To do
Among the entries below, please show each line that carries the word "simpl".

Records for processing
Context (ty rtime t : Z) (call : prog fault conn Z) (t1 : Z * Z) (I : conn → Prop).
Hypothesis Hty : 0 ≤ ty < 5.
Hypothesis Hcount : ∀ n, counting_at n = true.
Hypothesis Hcall : ∀ c, I c → ∃ r c', call c = (Done r, c') ∧ I c'.
Hypothesis Htime : ∀ n, ∃ i,
  f_trunc (f64_mul (response t1 (clock_at n)) (f64_of_Z REC_PER_SEC)) = Some i ∧ 0 ≤ i ≤ INT_MAX.

Lemma record_success_run (n : Z) (d : drv conn) :
  hist_ready ty (dv_hist d) → counters_shape ty t (dv_count d) →
  (∀ x, within 0 (INT_MAX - 1) (count_of (dv_count d) x ty t)) →
  ∃ d', record_success ty rtime t t1 (clock_at n) d = (Done tt, d') ∧
    let x := if f_lt (response t1 (clock_at n)) (f64_of_Z rtime) then Success else Late in
    ∀ y, count_of (dv_count d') y ty t =
      add2 (count_of (dv_count d) y ty t) (if decide (y = x) then 1 else 0).
Proof.
  intros (Hok & Hz) Hs Hw. pose proof Hok as (_ & _ & Hm & _). unfold record_success.
  set (rt := response t1 (clock_at n)).
  destruct (lookup_lt_is_Some_2 (max_rt (dv_hist d)) (Z.to_nat ty)) as [m Hmx]; [lia|].
  assert (∃ h', (h ← getS; m ← arr_get (max_rt h) ty;
      if f_lt m rt then l ← arr_set (max_rt h) ty rt; modS (set_max_rt l) else mret tt)
      (dv_hist d) = (Done tt : outcome fault unit, h') ∧
      hist_ok h' ∧ cur_hist h' = cur_hist (dv_hist d)) as (h1 & E1 & Hok1 & Hc1).
  { erewrite bind_done by reflexivity. rewrite (arr_get_ok _ _ m), bind_ret by (done || lia).
    destruct (f_lt m rt); [|by eexists].
    rewrite arr_set_ok, bind_ret by lia. eexists. split; [reflexivity|].
    split; [|done]. unfold hist_ok. simpl. rewrite length_insert. exact Hok. }
  destruct (Htime n) as (i & Hi & Hir). fold rt in Hi.
  rewrite <- Hc1 in Hz.
  destruct (hist_inc_run ty i rt h1 Hok1 Hty Hi Hz) as [Hinc _].
  destruct (Hinc Hir) as (h2 & E2 & _).
  set (x := if f_lt rt (f64_of_Z rtime) then Success else Late).
  destruct (bump_run x ty t 1 (dv_count d) Hs) as (c' & E3 & _ & Hc').
  { specialize (Hw x). destruct Hw as [? ?]. unfold within, add2, INT_MIN, INT_MAX in *.
    simpl in *. lia. }
  eexists. split.
  - erewrite bind_done; [|apply zoom_run; exact E1].
    erewrite bind_done; [|apply zoom_run; exact E2].
    erewrite bind_done by reflexivity. rewrite Hcount. fold x.
    apply zoom_run. exact E3.
  - simpl. intros y. rewrite Hc'. unfold add2.
    case_decide as E; [by subst|]. rewrite !Z.add_0_r. by destruct (count_of _ y _ _).
Qed.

Output below
    split; [|done]. unfold hist_ok. simpl. rewrite length_insert. exact Hok. }
    simpl in *. lia. }
  - simpl. intros y. rewrite Hc'. unfold add2.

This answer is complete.